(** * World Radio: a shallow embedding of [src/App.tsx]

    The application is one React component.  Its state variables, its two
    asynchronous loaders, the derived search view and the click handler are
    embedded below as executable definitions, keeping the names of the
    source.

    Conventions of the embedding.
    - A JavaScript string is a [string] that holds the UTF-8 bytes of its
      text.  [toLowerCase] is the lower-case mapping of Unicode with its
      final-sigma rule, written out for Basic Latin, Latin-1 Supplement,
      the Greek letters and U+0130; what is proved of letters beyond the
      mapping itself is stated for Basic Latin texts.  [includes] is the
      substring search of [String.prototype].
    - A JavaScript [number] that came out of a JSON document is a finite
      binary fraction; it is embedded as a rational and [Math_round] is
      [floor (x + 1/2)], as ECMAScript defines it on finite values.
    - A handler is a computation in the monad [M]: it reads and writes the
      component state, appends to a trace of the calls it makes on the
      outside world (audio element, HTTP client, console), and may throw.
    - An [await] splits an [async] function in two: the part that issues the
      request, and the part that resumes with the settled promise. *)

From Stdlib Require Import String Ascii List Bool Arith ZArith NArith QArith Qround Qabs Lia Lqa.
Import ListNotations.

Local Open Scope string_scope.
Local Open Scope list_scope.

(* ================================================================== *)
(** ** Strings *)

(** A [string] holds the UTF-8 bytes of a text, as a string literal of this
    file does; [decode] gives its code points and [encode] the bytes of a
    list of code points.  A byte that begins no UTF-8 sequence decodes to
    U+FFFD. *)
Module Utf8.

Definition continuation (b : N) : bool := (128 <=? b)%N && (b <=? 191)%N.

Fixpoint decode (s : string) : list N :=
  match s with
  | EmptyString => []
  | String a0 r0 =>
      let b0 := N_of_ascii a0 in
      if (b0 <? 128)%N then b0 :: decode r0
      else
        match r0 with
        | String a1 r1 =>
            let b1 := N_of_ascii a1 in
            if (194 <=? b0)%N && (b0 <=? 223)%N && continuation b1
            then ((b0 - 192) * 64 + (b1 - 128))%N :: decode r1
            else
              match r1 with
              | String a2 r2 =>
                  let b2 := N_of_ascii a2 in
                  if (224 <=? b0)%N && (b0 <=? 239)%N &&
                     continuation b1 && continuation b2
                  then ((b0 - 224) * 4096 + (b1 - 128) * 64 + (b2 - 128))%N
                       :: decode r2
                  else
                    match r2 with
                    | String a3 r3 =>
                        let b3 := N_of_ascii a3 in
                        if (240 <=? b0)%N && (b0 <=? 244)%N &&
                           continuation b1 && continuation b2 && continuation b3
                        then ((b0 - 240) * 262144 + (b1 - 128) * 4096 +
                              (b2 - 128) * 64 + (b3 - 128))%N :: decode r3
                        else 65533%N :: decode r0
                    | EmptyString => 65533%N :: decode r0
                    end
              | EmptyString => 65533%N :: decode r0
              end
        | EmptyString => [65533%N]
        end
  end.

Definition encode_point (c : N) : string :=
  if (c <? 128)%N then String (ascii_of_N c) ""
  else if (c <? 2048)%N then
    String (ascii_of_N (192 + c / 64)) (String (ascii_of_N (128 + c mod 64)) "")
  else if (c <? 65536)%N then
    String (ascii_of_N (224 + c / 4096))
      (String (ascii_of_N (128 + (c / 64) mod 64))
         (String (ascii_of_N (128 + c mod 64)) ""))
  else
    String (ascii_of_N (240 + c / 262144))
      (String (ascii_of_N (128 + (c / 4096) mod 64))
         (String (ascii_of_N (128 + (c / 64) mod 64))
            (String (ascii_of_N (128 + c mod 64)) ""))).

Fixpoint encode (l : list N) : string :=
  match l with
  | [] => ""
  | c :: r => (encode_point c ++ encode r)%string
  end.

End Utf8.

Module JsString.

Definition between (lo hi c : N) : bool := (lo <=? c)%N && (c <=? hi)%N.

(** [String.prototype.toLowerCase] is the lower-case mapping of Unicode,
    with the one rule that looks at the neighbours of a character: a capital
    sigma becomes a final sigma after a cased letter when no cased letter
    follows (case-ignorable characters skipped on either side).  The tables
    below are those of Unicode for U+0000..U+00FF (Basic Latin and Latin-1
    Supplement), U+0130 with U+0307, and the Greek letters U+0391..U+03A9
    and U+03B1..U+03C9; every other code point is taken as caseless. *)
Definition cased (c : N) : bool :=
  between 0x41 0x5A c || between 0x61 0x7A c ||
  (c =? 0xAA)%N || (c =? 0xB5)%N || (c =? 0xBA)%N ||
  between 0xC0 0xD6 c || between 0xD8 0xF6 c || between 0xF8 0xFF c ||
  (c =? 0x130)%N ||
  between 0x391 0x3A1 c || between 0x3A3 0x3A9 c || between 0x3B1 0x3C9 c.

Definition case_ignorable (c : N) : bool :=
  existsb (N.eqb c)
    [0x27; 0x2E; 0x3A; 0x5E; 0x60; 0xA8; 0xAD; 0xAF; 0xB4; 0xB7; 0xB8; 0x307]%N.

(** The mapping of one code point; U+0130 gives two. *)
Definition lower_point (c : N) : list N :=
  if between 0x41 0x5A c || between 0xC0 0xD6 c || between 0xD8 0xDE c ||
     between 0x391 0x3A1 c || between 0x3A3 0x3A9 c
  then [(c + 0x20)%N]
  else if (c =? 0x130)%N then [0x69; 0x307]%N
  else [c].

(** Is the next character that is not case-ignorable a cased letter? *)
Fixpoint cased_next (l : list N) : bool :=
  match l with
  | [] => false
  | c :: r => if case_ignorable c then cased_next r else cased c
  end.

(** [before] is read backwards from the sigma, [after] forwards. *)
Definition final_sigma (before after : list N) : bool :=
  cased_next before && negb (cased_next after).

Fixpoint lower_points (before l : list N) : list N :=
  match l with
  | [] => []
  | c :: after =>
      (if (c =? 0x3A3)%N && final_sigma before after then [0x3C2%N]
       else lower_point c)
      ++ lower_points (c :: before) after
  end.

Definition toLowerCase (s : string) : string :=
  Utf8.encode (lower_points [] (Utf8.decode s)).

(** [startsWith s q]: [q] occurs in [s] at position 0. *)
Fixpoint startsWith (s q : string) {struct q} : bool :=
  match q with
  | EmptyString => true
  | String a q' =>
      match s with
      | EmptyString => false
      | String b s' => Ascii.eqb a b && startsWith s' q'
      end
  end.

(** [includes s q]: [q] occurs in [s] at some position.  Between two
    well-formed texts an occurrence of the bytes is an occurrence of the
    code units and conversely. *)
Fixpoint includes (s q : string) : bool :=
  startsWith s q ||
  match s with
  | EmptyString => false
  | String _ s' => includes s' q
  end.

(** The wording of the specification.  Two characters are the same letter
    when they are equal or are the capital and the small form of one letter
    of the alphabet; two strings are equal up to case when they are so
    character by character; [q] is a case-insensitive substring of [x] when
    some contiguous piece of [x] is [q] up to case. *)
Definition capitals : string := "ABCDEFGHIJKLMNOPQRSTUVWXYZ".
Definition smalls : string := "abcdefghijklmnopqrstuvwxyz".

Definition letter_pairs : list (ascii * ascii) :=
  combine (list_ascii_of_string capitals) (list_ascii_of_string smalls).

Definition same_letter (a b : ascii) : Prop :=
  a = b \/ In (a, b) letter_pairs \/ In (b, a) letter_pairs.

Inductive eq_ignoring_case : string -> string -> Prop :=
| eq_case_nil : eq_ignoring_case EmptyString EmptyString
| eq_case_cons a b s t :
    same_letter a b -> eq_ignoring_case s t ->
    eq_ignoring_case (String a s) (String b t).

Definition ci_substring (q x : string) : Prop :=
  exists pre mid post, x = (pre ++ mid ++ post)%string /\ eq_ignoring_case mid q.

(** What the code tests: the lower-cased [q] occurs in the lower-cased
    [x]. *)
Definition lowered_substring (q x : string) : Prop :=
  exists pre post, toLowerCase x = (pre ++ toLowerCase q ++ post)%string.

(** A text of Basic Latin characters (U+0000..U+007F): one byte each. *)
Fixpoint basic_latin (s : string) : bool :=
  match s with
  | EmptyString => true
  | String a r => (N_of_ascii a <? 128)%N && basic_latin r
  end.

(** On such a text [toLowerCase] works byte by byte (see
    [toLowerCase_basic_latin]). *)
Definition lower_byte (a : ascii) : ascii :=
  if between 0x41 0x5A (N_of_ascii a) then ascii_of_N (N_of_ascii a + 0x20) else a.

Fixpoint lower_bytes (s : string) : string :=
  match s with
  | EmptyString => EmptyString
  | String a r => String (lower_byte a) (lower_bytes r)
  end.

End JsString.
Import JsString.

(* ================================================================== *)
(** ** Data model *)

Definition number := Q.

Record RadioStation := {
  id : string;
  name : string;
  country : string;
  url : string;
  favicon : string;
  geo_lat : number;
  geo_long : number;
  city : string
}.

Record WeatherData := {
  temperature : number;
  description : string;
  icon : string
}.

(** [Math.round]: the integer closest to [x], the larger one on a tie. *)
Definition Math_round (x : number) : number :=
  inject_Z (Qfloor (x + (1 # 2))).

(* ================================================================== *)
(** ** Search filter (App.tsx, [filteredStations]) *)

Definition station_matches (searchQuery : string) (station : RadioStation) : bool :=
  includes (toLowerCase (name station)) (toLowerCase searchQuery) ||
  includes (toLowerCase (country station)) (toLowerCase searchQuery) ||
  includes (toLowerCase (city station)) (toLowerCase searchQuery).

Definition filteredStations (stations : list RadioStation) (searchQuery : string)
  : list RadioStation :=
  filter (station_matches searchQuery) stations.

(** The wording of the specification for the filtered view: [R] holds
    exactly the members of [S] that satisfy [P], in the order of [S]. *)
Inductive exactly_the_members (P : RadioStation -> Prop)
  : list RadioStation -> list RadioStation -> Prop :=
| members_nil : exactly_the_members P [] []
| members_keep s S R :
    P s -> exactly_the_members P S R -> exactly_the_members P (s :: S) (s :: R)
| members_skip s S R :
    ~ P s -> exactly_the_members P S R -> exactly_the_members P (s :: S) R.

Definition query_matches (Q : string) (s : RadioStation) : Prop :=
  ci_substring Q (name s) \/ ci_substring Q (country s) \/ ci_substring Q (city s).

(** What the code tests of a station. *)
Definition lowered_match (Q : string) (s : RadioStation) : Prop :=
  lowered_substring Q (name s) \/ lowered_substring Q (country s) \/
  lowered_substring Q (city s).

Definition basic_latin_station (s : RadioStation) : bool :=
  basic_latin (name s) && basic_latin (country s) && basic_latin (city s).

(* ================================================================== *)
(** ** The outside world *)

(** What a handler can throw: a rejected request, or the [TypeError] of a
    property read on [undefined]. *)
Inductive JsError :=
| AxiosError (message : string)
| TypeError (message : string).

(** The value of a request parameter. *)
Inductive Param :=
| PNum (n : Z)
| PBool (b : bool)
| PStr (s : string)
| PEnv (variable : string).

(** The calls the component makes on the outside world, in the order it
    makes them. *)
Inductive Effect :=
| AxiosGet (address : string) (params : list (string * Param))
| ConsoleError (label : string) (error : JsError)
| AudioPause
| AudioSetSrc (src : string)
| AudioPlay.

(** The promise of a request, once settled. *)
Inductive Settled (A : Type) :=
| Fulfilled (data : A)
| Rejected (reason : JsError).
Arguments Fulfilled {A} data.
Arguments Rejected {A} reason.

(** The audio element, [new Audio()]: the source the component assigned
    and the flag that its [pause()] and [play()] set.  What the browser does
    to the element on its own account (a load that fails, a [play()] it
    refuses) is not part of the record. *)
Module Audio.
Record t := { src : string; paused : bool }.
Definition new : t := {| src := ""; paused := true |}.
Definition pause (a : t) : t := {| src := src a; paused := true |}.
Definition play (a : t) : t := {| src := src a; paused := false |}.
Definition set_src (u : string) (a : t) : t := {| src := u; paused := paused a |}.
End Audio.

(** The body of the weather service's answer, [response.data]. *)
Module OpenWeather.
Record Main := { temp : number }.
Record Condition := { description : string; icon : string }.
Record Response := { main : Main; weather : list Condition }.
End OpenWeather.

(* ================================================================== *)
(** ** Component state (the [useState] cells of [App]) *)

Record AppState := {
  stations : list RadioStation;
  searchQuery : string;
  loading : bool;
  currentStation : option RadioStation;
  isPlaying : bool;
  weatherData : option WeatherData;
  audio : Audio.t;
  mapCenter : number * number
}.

******************************

[AIM OF THE TASK]
For the records above, tally the lines in which "equal" appears, and give the number by itself.

[FINISHED TASK]
2